→ **GIVEN DATA**
(* ===== verification/StoreRun.v ===== *)
(** Runs of the coordination store: every family of operations of
    src/sylvander-runtime/src/storage/coordination.rs behind one interface.

    A [StoreFamily] promises that an operation takes a well-formed store to a
    well-formed store by a [store_step].  The families of the other files are
    its instances, a sum of families is a family, and the guarantees of a run
    are proved once, for every interleaving of the operations of all families
    ([coordination_op]). *)

From S2P Require Import Prelude Graph Instance Store.
From S2P Require Membership Topology Tasks Handoff Mailbox Governance Arbitration.
From S2P Require StoreTasks StoreHandoffs StoreMessages StoreArbitration StoreFacts.
From stdpp Require Import base tactics gmap strings list relations.
From Stdlib Require Import ZArith Lia.

(** * The interface *)

Record store_ok (d : db) : Prop := {
  so_tasks : StoreTasks.tasks_ok d;
  so_handoffs : StoreHandoffs.handoffs_ok d;
  so_messages : StoreMessages.messages_ok d;
  so_cases : StoreArbitration.cases_ok d;
  so_waits : StoreFacts.waits_ok d;
}.

(** What a committed operation may do to a store. *)
Record store_step (d d' : db) : Prop := {
  st_tasks : StoreTasks.tasks_run d d';
  st_mail : StoreMessages.mail_run d d';
  st_settled : StoreArbitration.settled d d';
  st_handoffs : StoreHandoffs.handoffs_kept d d';
  st_decisions : decisions d ⊆ decisions d';
  st_progress : progress d ⊆ progress d';
  st_governance : governance d' = governance d;
  st_instances : ∀ i, lineage (instances d !! i) (instances d' !! i);
  st_topology : ∀ s r, topology_revision_of d s = Some r →
    ∃ r', topology_revision_of d' s = Some r' ∧ (r ≤ r')%Z;
}.

#[global] Instance store_step_preorder : PreOrder store_step.
Proof.
  split.
  - intros d. split; try done; try apply rtc_refl.
    + by intros id c.
    + by apply StoreHandoffs.handoffs_kept_same.
    + intros; apply lineage_refl.
    + intros s r Hr. by exists r.
  - intros d d1 d2 [] []. split.
    + by etrans.
    + by etrans.
    + intros id c Hc Hs. by apply st_settled1, Hs; apply st_settled0.
    + by eapply StoreHandoffs.handoffs_kept_trans.
    + by etrans.
    + by etrans.
    + by etrans.
    + intros i. by eapply lineage_trans.
    + intros s r Hr. destruct (st_topology0 s r Hr) as (r1 & Hr1 & ?).
      destruct (st_topology1 s r1 Hr1) as (r2 & Hr2 & ?). exists r2. split; [done|lia].
Qed.

Class StoreFamily (Op : Type) : Type := {
  legal : db → Op → Prop;
  commit : db → Op → db;
  commit_ok : ∀ d op, store_ok d → legal d op →
    store_step d (commit d op) ∧ store_ok (commit d op);
}.

(** ** Tables an operation does not write *)

Lemma mail_run_same d d' :
  messages d' = messages d → turns d' = turns d → StoreMessages.mail_run d d'.
Proof.
  intros Hm Ht. apply rtc_once. split; [|by rewrite Ht]. intros id. rewrite Hm.
  destruct (messages d !! id); [by left|done].
Qed.

Lemma messages_ok_same d d' :
  messages d' = messages d → turns d' = turns d →
  StoreMessages.messages_ok d → StoreMessages.messages_ok d'.
Proof. intros Hm Ht [Hr Hu]. split; rewrite ?Hm, ?Ht; done. Qed.

Lemma tasks_run_same d d' : tasks d' = tasks d → StoreTasks.tasks_run d d'.
Proof. intros Hd. by apply rtc_once, StoreTasks.tasks_step_same. Qed.

Lemma topology_same d d' s r :
  topologies d' = topologies d → topology_revision_of d s = Some r →
  ∃ r', topology_revision_of d' s = Some r' ∧ (r ≤ r')%Z.
Proof. unfold topology_revision_of. intros ->. by exists r. Qed.

(** Closes the parts of [store_step] and [store_ok] about unwritten tables. *)
Ltac unwritten :=
  first [ assumption | reflexivity | by auto
        | by apply mail_run_same | by eapply messages_ok_same; [..|eassumption] | by apply tasks_run_same
        | by intros ? ? Hrow ? | by apply StoreHandoffs.handoffs_kept_same | by intros ?; apply lineage_refl | by intros ??; apply topology_same ].

(** The cases of a committed operation [c] with a result [x], and of a failed
    one, which leaves the store as it was. *)
Ltac committed x Hc :=
  match goal with |- context [run ?d ?c] =>
    let d' := fresh "d'" in
    destruct (run_cases d c) as [->|[x Hc]];
      [by split|revert Hc; generalize (run d c).2; intros d' Hc] end.

(** * Tasks *)

(** Only tasks, leases and dependencies are written. *)
Lemma task_exec_shape `{!HashOrder} d op :
  StoreTasks.tasks_ok d →
  let d' := StoreTasks.exec d op in
  d' = set_dependencies (set_leases (set_tasks d (tasks d')) (leases d')) (dependencies d').
Proof.
  intros Hok.
  assert (d = set_dependencies (set_leases (set_tasks d (tasks d)) (leases d)) (dependencies d))
    as Hid by (destruct d; reflexivity).
  destruct op as [t|t e|tok id a owner now secs|l now secs|l next c now|id now|dep m]; simpl;
    match goal with |- context [run d ?c] =>
      destruct (run_cases d c) as [->|[x Hc]];
        [done|revert Hc; generalize (run d c).2; intros d' Hc] end.
  - destruct x. by apply StoreTasks.create_task_ok in Hc as (_ & -> & _).
  - destruct x. by apply StoreTasks.update_task_ok in Hc as (? & ? & _ & _ & -> & _).
  - by apply StoreTasks.claim_task_ok in Hc as (t & _ & _ & [[_ ->]|(t' & _ & _ & ->)]).
  - by apply StoreTasks.renew_ok in Hc as (? & ? & _ & _ & -> & _).
  - by apply StoreTasks.finish_ok in Hc as (? & ? & _ & _ & _ & _ & ->).
  - by apply StoreTasks.cancel_ok in Hc as (t & _ & _ & [[_ ->]|[_ ->]]).
  - destruct x. by apply StoreTasks.add_dependency_ok in Hc as (_ & _ & ->).
Qed.

#[global, program] Instance task_family `{!HashOrder} : StoreFamily StoreTasks.task_op := {|
  legal _ op := StoreTasks.op_typed op;
  commit := StoreTasks.exec;
|}.
Next Obligation.
  intros ho d op [Htok ? ? ? ?] Hty.
  pose proof (StoreTasks.exec_step d op Htok Hty) as Hs.
  pose proof (StoreTasks.exec_ok d op Htok Hty) as Hok'.
  pose proof (task_exec_shape d op Htok) as Hd. cbv zeta in Hd.
  assert (StoreTasks.tasks_run d (StoreTasks.exec d op)) as Hrun.
  { apply rtc_once. eapply StoreTasks.tasks_step_weaken; [|done]. by intros ? ? [? _]. }
  revert Hrun Hok' Hd. clear Hs. generalize (StoreTasks.exec d op). intros d' Hrun Hok' Hd.
  split; split; try done; rewrite Hd; unwritten.
Qed.

(** * Handoffs *)

Inductive handoff_op :=
  | OpPropose (h : Handoff.TaskHandoff) (membership : Membership.SessionMembership)
      (topology : Topology.SessionTopology) (now : Z)
  | OpTransition (id : Handoff.HandoffId) (actor : AgentInstanceId)
      (next_state : Handoff.HandoffState) (expected_revision now : Z).

Definition exec_handoff (d : db) (op : handoff_op) : db :=
  match op with
  | OpPropose h m topology now => (run d (StoreHandoffs.create_handoff d h m topology now)).2
  | OpTransition id actor next e now =>
      (run d (StoreHandoffs.transition_handoff d id actor next e now)).2
  end.

#[global, program] Instance handoff_family : StoreFamily handoff_op := {|
  legal _ _ := True;
  commit := exec_handoff;
|}.
Next Obligation.
  intros d op Hok _. pose proof Hok as [Htok Hhok Hmok Hcok Hwok].
  destruct op as [h m tp now|id actor next e now]; simpl; committed x Hc.
  - destruct x. apply StoreHandoffs.create_handoff_ok in Hc as (Hn & _ & _ & _ & ->).
    split; split; try unwritten; intros i x; simpl;
      (destruct (decide (i = Handoff.handoff_id h)) as [->|];
       [rewrite lookup_insert_eq|rewrite lookup_insert_ne by done; eauto using StoreHandoffs.kept_refl]).
    + congruence.
    + by intros [= <-].
  - pose proof (StoreHandoffs.transition_handoff_step _ _ _ _ _ _ _ _ Htok Hhok Hc) as [Hs Hh'].
    pose proof (StoreHandoffs.transition_handoff_ok _ _ _ _ _ _ _ _ Htok Hhok Hc)
      as (h & Hh & _ & Hcan & _ & _ & Hput & Hd & _).
    assert (StoreTasks.tasks_ok d') as Htok'.
    { eapply StoreTasks.tasks_ok_step; [done|done|done|]. rewrite Hd. apply Htok. }
    assert (StoreTasks.tasks_run d d') as Hrun by by apply rtc_once.
    assert (StoreHandoffs.handoffs_kept d d') as Hkeep.
    { eapply StoreHandoffs.handoffs_kept_put; [exact Hh| |by rewrite Hd].
      split; [by rewrite Hput; eexists _, _, _|]. intros Ht. unfold Handoff.State.can_transition_to in Hcan.
      by rewrite Ht in Hcan. }
    split; split; try done; rewrite Hd; unwritten.
Qed.

(** * Messages *)

#[global, program] Instance mail_family : StoreFamily StoreMessages.mail_op := {|
  legal _ _ := True;
  commit := StoreMessages.exec;
|}.
Next Obligation.
  intros d op [Htok Hhok Hmok Hcok Hwok] _.
  destruct (StoreMessages.mail_exec_step d op Hmok) as [Hs Hok'].
  assert (StoreMessages.exec d op = set_turns (set_messages d (messages (StoreMessages.exec d op)))
    (turns (StoreMessages.exec d op))) as Hd.
  { assert (d = set_turns (set_messages d (messages d)) (turns d))
      as Hid by (destruct d; reflexivity). clear Hs Hok'.
    destruct op as [m mb tp now|rc now secs|id rc ep nx now|cl tn now|id rc e now]; simpl;
    match goal with |- context [run d ?c] =>
      destruct (run_cases d c) as [->|[x Hc]];
        [done|revert Hc; generalize (run d c).2; intros d' Hc] end.
    - destruct x. by apply StoreMessages.enqueue_message_ok in Hc as (_ & _ & _ & ->).
    - destruct x as [x|]; [|by apply StoreMessages.claim_message_none in Hc as [-> _]].
      by apply StoreMessages.claim_message_ok in Hc as (? & ? & _ & _ & _ & -> & _).
    - by apply StoreMessages.finish_message_claim_ok in Hc as (? & _ & _ & _ & _ & _ & _ & -> & _).
    - destruct x as [m t]. by apply StoreMessages.prepare_message_turn_ok in Hc
        as (_ & _ & _ & [(_ & -> & _)|(_ & r & _ & _ & _ & _ & _ & _ & _ & _ & _ & _ & ->)]).
    - by apply StoreMessages.acknowledge_message_ok in Hc as (? & _ & _ & _ & _ & _ & -> & _). }
  assert (StoreMessages.mail_run d (StoreMessages.exec d op)) as Hrun by by apply rtc_once.
  revert Hrun Hok' Hd. clear Hs. generalize (StoreMessages.exec d op). intros d' Hrun Hok' Hd.
  split; split; try done; rewrite Hd; unwritten.
Qed.

(** * Arbitration *)

(** The graph of a decision is a reading of the store. *)
Definition legal_case (d : db) (op : StoreArbitration.case_op) : Prop :=
  match op with
  | StoreArbitration.OpDecide _ _ graph _ _ => StoreArbitration.snapshot d graph
  | _ => True
  end.

#[global, program] Instance case_family `{!HashOrder} :
    StoreFamily StoreArbitration.case_op := {|
  legal := legal_case;
  commit := StoreArbitration.exec;
|}.
Next Obligation.
  intros ho d op Hok Hlegal. pose proof Hok as [Htok Hhok Hmok Hcok Hwok].
  destruct (StoreArbitration.exec_cases d op Hcok) as [Hcok' Hcl].
  destruct op as [c m tp now|id e now|dec m g tp now]; simpl in *;
    revert Hcok' Hcl; committed x Hc; intros Hcok' Hcl.
  - destruct x. pose proof (StoreArbitration.create_case_ok _ _ _ _ _ _ Hc)
      as (_ & _ & _ & _ & _ & ->). split; split; unwritten.
  - pose proof (StoreArbitration.expire_arbitration_ok _ _ _ _ _ _ Hcok Hc)
      as (c & _ & _ & [[_ ->]|(_ & _ & _ & -> & _)]); [by split|]. split; split; unwritten.
  - destruct (StoreArbitration.decide_arbitration_ok _ _ _ _ _ _ _ _ Htok Hcok Hlegal Hc)
      as (c & _ & _ & _ & _ & _ & _ & _ & _ & Hrun & Htok').
    pose proof (StoreArbitration.decide_agents _ _ _ _ _ _ _ _ Hc) as Hag.
    destruct (StoreArbitration.decide_writes _ _ _ _ _ _ _ _ Hc) as [Hnew Hd].
    split; split; try done; try (by intros i; apply Hag); rewrite Hd; try unwritten.
    by apply insert_subseteq.
Qed.

(** * Facts *)

Inductive fact_op :=
  | OpTopology (t : Topology.SessionTopology) (membership : Membership.SessionMembership)
      (expected_revision : option Z)
  | OpWait (session : SessionId) (w : Governance.WaitDependency)
      (task_revision topology_revision : Z)
  | OpClearWait (session : SessionId) (w : Governance.WaitDependency)
  | OpProgress (session : SessionId) (o : Governance.ProgressObservation).

Definition exec_fact `{!HashOrder} (d : db) (op : fact_op) : db :=
  match op with
  | OpTopology t m e => (run d (StoreFacts.save_topology d t m e)).2
  | OpWait session w tr pr => (run d (StoreFacts.record_wait d session w tr pr)).2
  | OpClearWait session w => (run d (StoreFacts.clear_wait d session w)).2
  | OpProgress session o => (run d (StoreFacts.record_progress d session o)).2
  end.

#[global, program] Instance fact_family `{!HashOrder} : StoreFamily fact_op := {|
  legal _ _ := True;
  commit := exec_fact;
|}.
Next Obligation.
  intros ho d op Hok _. pose proof Hok as [Htok Hhok Hmok Hcok Hwok].
  destruct op as [t m e|session w tr pr|session w|session o]; simpl.
  - committed x Hc. destruct x.
    apply StoreFacts.save_topology_stored in Hc as (_ & _ & Hrev & _ & ->).
    split; split; try unwritten. intros s r. unfold topology_revision_of in *. simpl.
    destruct (decide (s = Topology.session_id t)) as [->|].
    + rewrite lookup_insert_eq. simpl. intros Hr. rewrite Hr in Hrev. eexists. split; [done|].
      destruct Hrev; lia.
    + rewrite lookup_insert_ne by done. intros Hr. by exists r.
  - committed x Hc. destruct x.
    pose proof (StoreFacts.record_wait_waits_ok _ _ _ _ _ _ Hwok Hc) as Hwok'.
    apply StoreFacts.record_wait_ok in Hc as (_ & _ & _ & ->). split; split; unwritten.
  - split; split; try unwritten. intros s t u v row. simpl. rewrite lookup_delete_Some.
    intros [_ ?]. by eapply Hwok.
  - committed x Hc. destruct x.
    apply StoreFacts.record_progress_ok in Hc as (_ & [(_ & ->)|(Hn & -> & _)]); [by split|].
    split; split; try unwritten. by apply insert_subseteq.
Qed.

(** * Every family together *)

#[global, program] Instance sum_family {A B : Type} `{!StoreFamily A, !StoreFamily B} :
    StoreFamily (A + B) := {|
  legal d op := match op with inl a => legal d a | inr b => legal d b end;
  commit d op := match op with inl a => commit d a | inr b => commit d b end;
|}.
Next Obligation. intros A B fa fb d [a|b]; apply commit_ok. Qed.

Section runs.
Context {Op : Type} `{!StoreFamily Op}.

(** Operations committed one after the other, each legal when it runs. *)
Definition commits (d : db) (ops : list Op) : db := foldl commit d ops.

Fixpoint legal_run (d : db) (ops : list Op) : Prop :=
  match ops with
  | [] => True
  | op :: ops => legal d op ∧ legal_run (commit d op) ops
  end.

Lemma commits_ok d ops :
  store_ok d → legal_run d ops → store_step d (commits d ops) ∧ store_ok (commits d ops).
Proof.
  revert d. induction ops as [|op ops IH]; intros d Hok Hl; [by split|].
  destruct Hl as [Hop Hl]. destruct (commit_ok d op Hok Hop) as [Hs Hok'].
  destruct (IH _ Hok' Hl) as [Hr ?]. split; [by etrans|done].
Qed.
End runs.

(** Any operation of the store. *)
Notation coordination_op :=
  (StoreTasks.task_op + handoff_op + StoreMessages.mail_op + StoreArbitration.case_op + fact_op)%type.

→ **PROBLEM DETAILS**
Each line above with the word "Hput" needs to be copied.

→ **FINISHED TASK**
      as (h & Hh & _ & Hcan & _ & _ & Hput & Hd & _).
      split; [by rewrite Hput; eexists _, _, _|]. intros Ht. unfold Handoff.State.can_transition_to in Hcan.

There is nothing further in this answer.